- [INSTRUCTIONS TO FOLLOW]:
What lines in the records below include the word "true"? Return each one.

_ _ _ _ _ _ _

Lemma before_trans a b c : before a b -> before b c -> before a c.
Proof.
  rewrite !before_spec.
  intros [H1|[E1 L1]] [H2|[E2 L2]].
  - left. eapply Qlt_trans; eauto.
  - left. rewrite <- E2. exact H1.
  - left. rewrite E1. exact H2.
  - right. split; [rewrite E1; exact E2 | lia].
Qed.

Lemma outranks_before a b : outranks cls_loss a b = true -> before a b.
Proof.
  rewrite outranks_spec, before_spec.
  intros [H|[E L]]; [left; exact H | right; split; [exact E | lia]].
Qed.

Lemma before_distinct a b : before a b -> a <> b -> outranks cls_loss a b = true.
Proof.
  rewrite outranks_spec, before_spec.
  intros [H|[E L]] Hne; [left; exact H | right; split; [exact E | lia]].
Qed.

Lemma insert_perm a l : Permutation (a :: l) (insert cls_loss a l).
Proof.
  induction l as [|b l IH]; simpl; [reflexivity|].
  destruct (outranks cls_loss a b); [reflexivity|].
  rewrite perm_swap. constructor. exact IH.
Qed.

Lemma insert_sorted a l :
  StronglySorted before l -> StronglySorted before (insert cls_loss a l).
Proof.
  induction 1 as [|b l Hs IH Hb]; simpl.
  - repeat constructor.
  - destruct (outranks cls_loss a b) eqn:E.
    + constructor; [constructor; assumption|].
      apply outranks_before in E.
      constructor; [exact E|].
      eapply Forall_impl; [|exact Hb].
      intros c Hc. eapply before_trans; eauto.
    + constructor; [exact IH|].
      rewrite <- (insert_perm a l). constructor; [exact E | exact Hb].
Qed.

Lemma rank_perm l : Permutation l (rank cls_loss l).
Proof.
  induction l as [|a l IH]; simpl; [reflexivity|].
  rewrite <- insert_perm. constructor. exact IH.
Qed.

Lemma rank_sorted l : StronglySorted before (rank cls_loss l).
Proof.
  induction l as [|a l IH]; simpl; [constructor|].
  apply insert_sorted. exact IH.
Qed.

(** In a sorted list, the first [k] elements come before all the others. *)
Lemma sorted_firstn_skipn k l a b :
  StronglySorted before l ->
  In a (firstn k l) -> In b (skipn k l) -> before a b.
Proof.
  intros Hs. revert k. induction Hs as [|c l Hs IH Hc]; intros [|k]; simpl;
    try tauto.
  intros [<-|Ha] Hb.
  - rewrite Forall_forall in Hc. apply Hc.
    rewrite <- (firstn_skipn k l). apply in_or_app. now right.
  - eauto.
Qed.

Lemma firstn_sorted k l :
  StronglySorted before l -> StronglySorted before (firstn k l).
Proof.
  intros Hs. revert k. induction Hs as [|c l Hs IH Hc]; intros [|k]; simpl;
    try constructor; auto.
  rewrite Forall_forall in *. intros x Hx. apply Hc.
  rewrite <- (firstn_skipn k l). apply in_or_app. now left.
Qed.

End Ranking.

Lemma candidates_spec thr match_indices match_dist j :
  In j (candidates thr match_indices match_dist)
  <-> exists d,
        nth_error match_indices j = Some (-1)%Z
        /\ nth_error match_dist j = Some d
        /\ (d < thr)%Q.
Proof.
  unfold candidates. rewrite in_map_iff. split.
  - intros ([j' [id d]] & Hj & Hin). simpl in Hj. subst j'.
    apply filter_In in Hin. destruct Hin as [Hin Hc].
    unfold is_candidate in Hc. apply andb_prop in Hc. destruct Hc as [Hid Hd].
    apply Z.eqb_eq in Hid. subst id. apply Qltb_lt in Hd.
    exists d.
    apply In_nth_error in Hin. destruct Hin as [k Hk].
    rewrite nth_error_combine, nth_error_seq0 in Hk.
    destruct (k <? List.length match_indices)%nat; [|discriminate].
    rewrite nth_error_combine in Hk.
    destruct (nth_error match_indices k) as [id|] eqn:Eid; [|discriminate].
    destruct (nth_error match_dist k) as [d'|] eqn:Ed; [|discriminate].
    injection Hk as Hkj Hid Hdd. subst k id d'. auto.
  - intros (d & Hid & Hd & Hlt).
    exists (j, ((-1)%Z, d)). split; [reflexivity|].
    apply filter_In. split.
    + apply nth_error_In with (n := j).
      rewrite nth_error_combine, nth_error_seq0, nth_error_combine, Hid, Hd.
      replace (j <? List.length match_indices)%nat with true; [reflexivity|].
      symmetry. apply Nat.ltb_lt. apply nth_error_Some. congruence.
    + unfold is_candidate. rewrite Z.eqb_refl. simpl. now apply Qltb_lt.
Qed.

Lemma candidates_NoDup thr match_indices match_dist :
  NoDup (candidates thr match_indices match_dist).
Proof.
  unfold candidates.
  set (n := List.length match_indices). generalize (combine match_indices match_dist).
  generalize 0%nat. generalize n. clear.
  intros n k l. 
  assert (H : forall (l : list (Z * Q)) n k,
             NoDup (map fst (combine (seq k n) l))
             /\ forall x, In x (map fst (combine (seq k n) l)) -> (k <= x)%nat).
  { clear. induction l as [|y l IH]; intros [|n] k; simpl;
      try (split; [constructor | tauto]).
    destruct (IH n (S k)) as [Hnd Hge]. split.
    - constructor; [|exact Hnd]. intros Hin. apply Hge in Hin. lia.
    - intros x [<-|Hx]; [lia|]. apply Hge in Hx. lia. }
  destruct (H l n k) as [Hnd _].
  revert Hnd. generalize (combine (seq k n) l). clear.
  induction l as [|[j [id d]] l IH]; simpl; [constructor|].
  intros Hnd. inversion Hnd as [|? ? Hnin Hnd']; subst.
  destruct (is_candidate thr id d); simpl; auto.
  constructor; auto.
  intros Hin. apply Hnin. apply in_map_iff in Hin.
  destruct Hin as (x & Hx & Hin). apply filter_In in Hin.
  apply in_map_iff. exists x. tauto.
Qed.

Lemma quota_zero ratio : quota ratio 0 = 0%nat.
Proof.
  unfold quota. cbn [Z.of_nat].
  assert (H : (ratio * inject_Z 0 == 0)%Q) by apply Qmult_0_r.
  rewrite H. reflexivity.
Qed.

Lemma sorted_strict cls_loss l :
  StronglySorted (HardMiner.before cls_loss) l -> NoDup l ->
  StronglySorted (fun a b => outranks cls_loss a b = true) l.
Proof.
  induction 1 as [|a l Hs IH Ha]; intros Hnd; constructor;
    inversion Hnd as [|? ? Hnin Hnd']; subst; auto.
  rewrite Forall_forall in *. intros b Hb.
  apply before_distinct; [auto|]. intros ->. contradiction.
Qed.

Lemma NoDup_firstn {A} k (l : list A) : NoDup l -> NoDup (firstn k l).
Proof.
  intros H. rewrite <- (firstn_skipn k l) in H.
  eapply NoDup_app_remove_r. exact H.
Qed.

End HardMinerFacts.

(** C6. For each instance the hard negative miner selects at most
    [floor(neg_pos_ratio * num_pos)] negatives, none when [num_pos = 0],
    and as many as that when there are enough candidates; every selected
    prior has match index [-1] and a match distance below the threshold;
    the selection is in rank order, by classification loss descending with
    ties broken by ascending prior index, and every selected prior is
    ranked before every candidate left out. *)
Theorem mine_instance_selection cls_loss match_indices match_dist
    neg_pos_ratio neg_dist_threshold :
  let selected :=
    HardMiner.mine_instance cls_loss match_indices match_dist neg_pos_ratio
      neg_dist_threshold in
  let cands :=
    HardMiner.candidates neg_dist_threshold match_indices match_dist in
  let npos := HardMiner.num_pos match_indices in
  let bound := Qfloor (neg_pos_ratio * inject_Z (Z.of_nat npos)) in
  (Z.of_nat (List.length selected) <= Z.max 0 bound)%Z
  /\ List.length selected = Nat.min (Z.to_nat bound) (List.length cands)
  /\ (npos = 0%nat -> selected = [])
  /\ (forall j,
        In j selected ->
        nth_error match_indices j = Some (-1)%Z
        /\ exists d,
             nth_error match_dist j = Some d /\ (d < neg_dist_threshold)%Q)
  /\ NoDup selected
  /\ StronglySorted (fun a b => HardMiner.outranks cls_loss a b = true)
       selected
  /\ (forall s c,
        In s selected -> In c cands -> ~ In c selected ->
        HardMiner.outranks cls_loss s c = true).
Proof.
  intros selected cands npos bound.
  pose proof (HardMinerFacts.rank_perm cls_loss cands) as Hperm.
  pose proof (HardMinerFacts.rank_sorted cls_loss cands) as Hsorted.
  pose proof (HardMinerFacts.candidates_NoDup neg_dist_threshold
                match_indices match_dist) as Hnd.
  fold cands in Hnd.
  assert (Hnd' : NoDup (HardMiner.rank cls_loss cands))
    by (eapply Permutation_NoDup; eauto).
  assert (Hlen : List.length selected
                 = Nat.min (Z.to_nat bound) (List.length cands)).
  { unfold selected, HardMiner.mine_instance. rewrite length_firstn.
    fold cands. rewrite <- (Permutation_length Hperm). reflexivity. }
  assert (Hsub : forall j, In j selected -> In j cands).
  { intros j Hj. unfold selected, HardMiner.mine_instance in Hj.
    apply In_firstn in Hj. eapply Permutation_in; [symmetry|]; eauto. }
  split; [rewrite Hlen; lia|]. split; [exact Hlen|].
  split.
  { intros Hz. unfold selected, HardMiner.mine_instance. fold npos.
    rewrite Hz, HardMinerFacts.quota_zero. reflexivity. }
  split.
  { intros j Hj. apply Hsub in Hj.
    apply HardMinerFacts.candidates_spec in Hj.
    destruct Hj as (d & H1 & H2 & H3). eauto. }
  split; [apply HardMinerFacts.NoDup_firstn; exact Hnd'|].
  split.
  { apply HardMinerFacts.sorted_strict.
    - apply HardMinerFacts.firstn_sorted. exact Hsorted.
    - apply HardMinerFacts.NoDup_firstn. exact Hnd'. }
  intros s c Hs Hc Hnot.
  apply HardMinerFacts.before_distinct; [|intros ->; contradiction].
  eapply HardMinerFacts.sorted_firstn_skipn; [exact Hsorted|exact Hs|].
  assert (Hin : In c (HardMiner.rank cls_loss cands))
    by (eapply Permutation_in; eauto).
  rewrite <- (firstn_skipn
                (HardMiner.quota neg_pos_ratio
                   (HardMiner.num_pos match_indices))
                (HardMiner.rank cls_loss cands)) in Hin.
  apply in_app_or in Hin. destruct Hin as [Hin|Hin]; [contradiction|exact Hin].
Qed.


(** ** Bipartite matcher *)

Module BipartiteMatchFacts.
Import BipartiteMatch.

Local Open Scope Q_scope.

Section Scan.

Context {K : Type}.
Variable f : K -> Q.

Lemma scan_step_scanned seen best k :
  scanned f seen best -> scanned f (seen ++ [k]) (scan_step f best k).
Proof.
  unfold scan_step, scanned. intros H.
  destruct (Qltb 0 (f k)) eqn:Hpos.
  - apply Qltb_lt in Hpos. destruct best as [[k0 bd]|].
    + destruct H as (Hbd & Hbpos & l1 & l2 & Hseen & H1 & H2).
      destruct (Qltb bd (f k)) eqn:Hlt.
      * apply Qltb_lt in Hlt. simpl.
        split; [reflexivity|]. split; [assumption|].
        exists seen, []. split; [reflexivity|]. split; [|intros ? []].
        intros k' Hk'. subst seen. apply in_app_or in Hk'.
        destruct Hk' as [Hk'|[<-|Hk']].
        -- eapply Qlt_trans; eauto.
        -- rewrite <- Hbd. assumption.
        -- eapply Qle_lt_trans; eauto.
      * apply Qltb_ge in Hlt. simpl.
        split; [assumption|]. split; [assumption|].
        exists l1, (l2 ++ [k]). subst seen.
        split; [rewrite <- app_assoc; reflexivity|]. split; [assumption|].
        intros k' Hk'. apply in_app_or in Hk'.
        destruct Hk' as [Hk'|[<-|[]]]; auto.
    + simpl. split; [reflexivity|]. split; [assumption|].
      exists seen, []. split; [reflexivity|]. split; [|intros ? []].
      intros k' Hk'. apply Qnot_le_lt. intros Hle.
      apply (H k' Hk'). eapply Qlt_le_trans; eauto.
  - apply Qltb_ge in Hpos. destruct best as [[k0 bd]|]; simpl.
    + destruct H as (Hbd & Hbpos & l1 & l2 & Hseen & H1 & H2).
      split; [assumption|]. split; [assumption|].
      exists l1, (l2 ++ [k]). subst seen.
      split; [rewrite <- app_assoc; reflexivity|]. split; [assumption|].
      intros k' Hk'. apply in_app_or in Hk'.
      destruct Hk' as [Hk'|[<-|[]]]; auto.
      apply Qlt_le_weak. eapply Qle_lt_trans; eauto.
    + intros k' Hk'. apply in_app_or in Hk'.
      destruct Hk' as [Hk'|[<-|[]]]; auto.
      intros Hlt. eapply Qlt_irrefl. eapply Qlt_le_trans; eauto.
Qed.

Lemma scan_scanned keys seen best :
  scanned f seen best ->
  scanned f (seen ++ keys) (fold_left (scan_step f) keys best).
Proof.
  revert seen best. induction keys as [|k keys IH]; intros seen best H; simpl.
  - rewrite app_nil_r. exact H.
  - replace (seen ++ k :: keys) with ((seen ++ [k]) ++ keys)
      by (rewrite <- app_assoc; reflexivity).
    apply IH. apply scan_step_scanned. exact H.
Qed.

Lemma argmax_scanned keys : scanned f keys (argmax f keys).
Proof.
  unfold argmax. apply (scan_scanned keys [] None). intros k [].
Qed.

End Scan.

(** *** Scan order *)

Lemma sorted_after {A} (R : A -> A -> Prop) l1 k l2 :
  StronglySorted R (l1 ++ k :: l2) -> forall k', In k' l2 -> R k k'.
Proof.
  induction l1 as [|a l1 IH]; simpl; intros H k' Hk'.
  - apply StronglySorted_inv in H. destruct H as [_ H].
    rewrite Forall_forall in H. auto.
  - apply StronglySorted_inv in H. destruct H as [H _]. eauto.
Qed.

Lemma seq_sorted k n : StronglySorted lt (seq k n).
Proof.
  revert k. induction n as [|n IH]; intros k; simpl; constructor; auto.
  apply Forall_forall. intros x Hx. apply in_seq in Hx. lia.
Qed.

Lemma filter_sorted {A} (R : A -> A -> Prop) p l :
  StronglySorted R l -> StronglySorted R (filter p l).
Proof.
  induction 1 as [|a l Hs IH Ha]; simpl; [constructor|].
  destruct (p a); [|exact IH].
  constructor; [exact IH|].
  rewrite Forall_forall in *. intros x Hx. apply filter_In in Hx.
  destruct Hx. auto.
Qed.

Lemma remove_sorted r l :
  StronglySorted lt l -> StronglySorted lt (remove Nat.eq_dec r l).
Proof.
  induction 1 as [|a l Hs IH Ha]; simpl; [constructor|].
  destruct (Nat.eq_dec r a); [exact IH|].
  constructor; [exact IH|].
  rewrite Forall_forall in *. intros x Hx. apply in_remove in Hx.
  destruct Hx. auto.
Qed.

Lemma unmatched_spec matches c :
  In c (unmatched matches)
  <-> (c < List.length matches)%nat /\ nth c matches 0%Z = (-1)%Z.
Proof.
  unfold unmatched. rewrite filter_In, in_seq, Z.eqb_eq. intuition lia.
Qed.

_ _ _ _ _ _ _

- [RESPONSE BELOW]:
Lemma outranks_before a b : outranks cls_loss a b = true -> before a b.
Lemma before_distinct a b : before a b -> a <> b -> outranks cls_loss a b = true.
      replace (j <? List.length match_indices)%nat with true; [reflexivity|].
  StronglySorted (fun a b => outranks cls_loss a b = true) l.
  /\ StronglySorted (fun a b => HardMiner.outranks cls_loss a b = true)
        HardMiner.outranks cls_loss s c = true).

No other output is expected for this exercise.